A 20 year old presents with a 72 hour history of headache, photophobia and fever. On examination he is alert and orientated and has mild neck stiffness. There are no focal neurological signs. He has no significant past medical history. He has no risk factors for HIV nor does he have any history of travel to tropical areas.

A CT scan of his head is normal.

A lumbar puncture is performed and a CSF sample is taken.

The initial CSF results are as follows:

  • Clear and colourless macroscopically
  • White cell count: 85 x 10^6/l, Differential 99% lymphocytes.
  • Red cell count: 14 x 10^6/l
  • Protein 0.7 g/l
  • Glucose 4.2 mmol/l  (serum glucose 6.5 mmol/l)
  • Gram Stain: No organisms seen

The following morning he is feeling a bit better, with supportive and symptomatic treatment alone.

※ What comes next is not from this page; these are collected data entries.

(** * natural-gallery-js: the disclosure controller of [src/app/js/Gallery.ts]

    A shallow embedding of the rendering / pagination logic of the [Gallery]
    class: [addItems], [addElements], [getRowsPerPage], [resize], [reset],
    the scroll listener installed by [bindScroll], [pagination] and
    [getMaxImagesPerRow]; then the constructor, the setter of
    [collection], [refresh], the click listener of the "next" button,
    [select] and [unselect].

    Conventions of the embedding.
    - The gallery object is a record; every method is a function from the
      record (and the DOM measurements it reads) to a [Completion], which
      is either a normal return or a thrown [TypeError], both carrying the
      object as the method left it (a JavaScript exception does not undo
      the assignments made before it).
    - No filter of the header is active (or there is no header, as with
      the default options), so the getter [collection] is the field
      [_collection]; the elements that only a header adds to the page are
      optional in the model.
    - [Organizer] and [Item] are not part of this source file: the layout
      is a parameter of the controller, and a row-packing instance written
      after the specification is given for concrete runs. *)

From Stdlib Require Import ZArith List Lia Bool Arith PeanoNat.
From Stdlib Require Import SpecFloat.
From Stdlib Require String.
Import ListNotations.

Set Implicit Arguments.

(* ================================================================== *)
(** ** JavaScript numbers *)
(* ================================================================== *)

Module JS.

(** Row counts and item counts are integers, extended with the three
    special values a division or [Math.max] can produce.  [Int z] is the
    double whose value is the integer [z]. *)
Inductive number : Type :=
| Int (z : Z)
| PInf
| NInf
| NaN.

(** [a + b], on row numbers and row counts: integers far below 2^53,
    where the sum of two doubles is the exact one. *)
Definition add (a b : number) : number :=
  match a, b with
  | NaN, _ | _, NaN => NaN
  | PInf, NInf | NInf, PInf => NaN
  | PInf, _ | _, PInf => PInf
  | NInf, _ | _, NInf => NInf
  | Int x, Int y => Int (x + y)
  end.

(** [a < b] *)
Definition ltb (a b : number) : bool :=
  match a, b with
  | NaN, _ | _, NaN => false
  | Int x, Int y => (x <? y)%Z
  | NInf, NInf => false
  | NInf, _ => true
  | _, NInf => false
  | PInf, _ => false
  | Int _, PInf => true
  end.

(** [ToNumber] of an argument that is a number or [null]. *)
Definition ToNumber (v : option number) : number :=
  match v with
  | None => Int 0
  | Some n => n
  end.

(** *** IEEE 754 binary64, for the division and the products *)

Definition prec : Z := 53.
Definition emax : Z := 1024.

(** The double that an integer converts to. *)
Definition of_Z (z : Z) : spec_float := binary_normalize prec emax z 0 false.

(** The literal [0.7]: the double nearest to 7/10. *)
Definition lit_0_7 : spec_float := S754_finite false 6305039478318694 (-53).

Definition fmul : spec_float -> spec_float -> spec_float := SFmul prec emax.
Definition fdiv : spec_float -> spec_float -> spec_float := SFdiv prec emax.

(** [Math.floor] *)
Definition Math_floor (x : spec_float) : number :=
  match x with
  | S754_zero _ => Int 0
  | S754_infinity s => if s then NInf else PInf
  | S754_nan => NaN
  | S754_finite s m e =>
      let n := if s then Z.neg m else Z.pos m in
      match e with
      | Z0 => Int n
      | Z.pos p => Int (n * 2 ^ Z.pos p)
      | Z.neg p => Int (n / 2 ^ Z.pos p)
      end
  end.

(** The double nearest to the integer [z] (ties to even), read back as a
    number: an integer below 2^53 in magnitude is kept, a larger one is
    rounded, and one past the range of the doubles becomes an infinity. *)
Definition nearest (z : Z) : number := Math_floor (of_Z z).

(** [a * b] on doubles that hold integers: the exact product, rounded to
    the nearest double. *)
Definition mul (a b : number) : number :=
  match a, b with
  | NaN, _ | _, NaN => NaN
  | Int x, Int y => nearest (x * y)
  | Int x, PInf | PInf, Int x =>
      if (x =? 0)%Z then NaN else if (0 <? x)%Z then PInf else NInf
  | Int x, NInf | NInf, Int x =>
      if (x =? 0)%Z then NaN else if (0 <? x)%Z then NInf else PInf
  | PInf, PInf | NInf, NInf => PInf
  | PInf, NInf | NInf, PInf => NInf
  end.

(** A JavaScript array with holes, as [reduce] builds it in
    [getMaxImagesPerRow]: [None] is a hole. *)
Definition sparse (A : Type) : Type := list (option A).

(** [arr[i]], [undefined] (here [None]) for a hole or past the end. *)
Definition get (A : Type) (arr : sparse A) (i : nat) : option A :=
  match nth_error arr i with
  | Some (Some x) => Some x
  | _ => None
  end.

(** [arr[i] = x]: writing past the end extends the array with holes. *)
Fixpoint set (A : Type) (arr : sparse A) (i : nat) (x : A) : sparse A :=
  match i, arr with
  | O, [] => [Some x]
  | O, _ :: rest => Some x :: rest
  | S i', [] => None :: set [] i' x
  | S i', y :: rest => y :: set rest i' x
  end.

(** [Math.max.apply(null, arr)]: [-Infinity] for no argument, [NaN] as
    soon as one argument is a hole (read as [undefined]). *)
Fixpoint Math_max (arr : sparse Z) : number :=
  match arr with
  | [] => NInf
  | None :: _ => NaN
  | Some x :: rest =>
      match Math_max rest with
      | NaN => NaN
      | NInf => Int x
      | PInf => PInf
      | Int y => Int (Z.max x y)
      end
  end.

End JS.

(* ================================================================== *)
(** ** Data model *)
(* ================================================================== *)

(** The numeric options of [IGalleryOptions] that the controller and the
    layout read, in whole pixels and whole rows. *)
Record IGalleryOptions : Type := {
  rowHeight : Z;
  round : Z;
  margin : Z;
  limit : Z;
  minRowsAtStart : Z
}.

(** The default options of the class. *)
Definition default_options : IGalleryOptions :=
  {| rowHeight := 350; round := 3; margin := 3; limit := 0; minRowsAtStart := 2 |}.

(** Modelled from the spec: [IItemFields] is declared in [Item.ts], which
    is not among the sources.  An item has a stable identity and an
    intrinsic aspect ratio, kept as the pixel size of its image. *)
Record IItemFields : Type := {
  id : nat;
  tWidth : Z;
  tHeight : Z
}.

(** Modelled from the spec: an [Item] is its fields and the [row] index
    computed by the layout.  A new item gets its row from
    [Organizer.organize] before any method reads it. *)
Record Item : Type := {
  fields : IItemFields;
  row : nat
}.

(** Modelled from the spec: [new Item(fields, gallery)]. *)
Definition new_Item (f : IItemFields) : Item := {| fields := f; row := 0 |}.

(** Modelled from the spec: [Item.getPswpItem], the viewer entry of an
    item, a function of the item's own fields. *)
Definition getPswpItem (i : Item) : IItemFields := fields i.

(** The value of [style.display]. *)
Inductive Display : Type := block | none.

1) What is the likely cause of this young man’s illness?

Common things are common, and this presentation is most likely to represent a viral meningitis caused by an enterovirus. In most parts of the world, enteroviruses cause approximately 75% of all cases of “lymphocytic meningitis”. In our laboratory this profile above would easily be the most “typical” CSF picture that we see.


2) What further testing should be undertaken on the CSF sample?

There is NO right or wrong answer to this question. The answer depends on many factors. e.g. duration and persistence of symptoms, severity of symptoms, risk factors for particular diseases, whether treatment is available, turnaround time and cost of testing.

In our institution, such patients often end up getting Enterovirus and Herpes Simplex Virus (HSV) PCR testing. Given that in this particular case, the patient is getting better within 24 hours (as they most often do…) there is an argument for doing no further testing at all. I can imagine it would be frustrating sweating over a CSF PCR on a patient, only to come across the patient later that day going about their normal business, having fully recovered from his illness and discharged from hospital. (These tests need to be real-time to have any significant impact)

If the patient is not getting better, could consider testing the CSF for CMV, EBV, VZV, HHV6, mumps, measles, influenza, LCMV (Lymphocytic Chorio-Meningitis Virus).  Consider testing for arboviruses depending on what part of the world you live in. Consider a serum HIV test. Consider spirochaetes such as Lyme disease and leptospirosis. Consider other non-viral pathogens such as mycobacteria, fungi and rickettsia. The list is endless! (and these are only the main infectious causes that are being considered, not to mention non-infectious causes of CSF lymphocytosis. This is where the CSF volume comes into play and often more CSF is required from the patient for extended testing. Clinical Microbiologists like myself can also occasionally be useful for rationalising extended testing!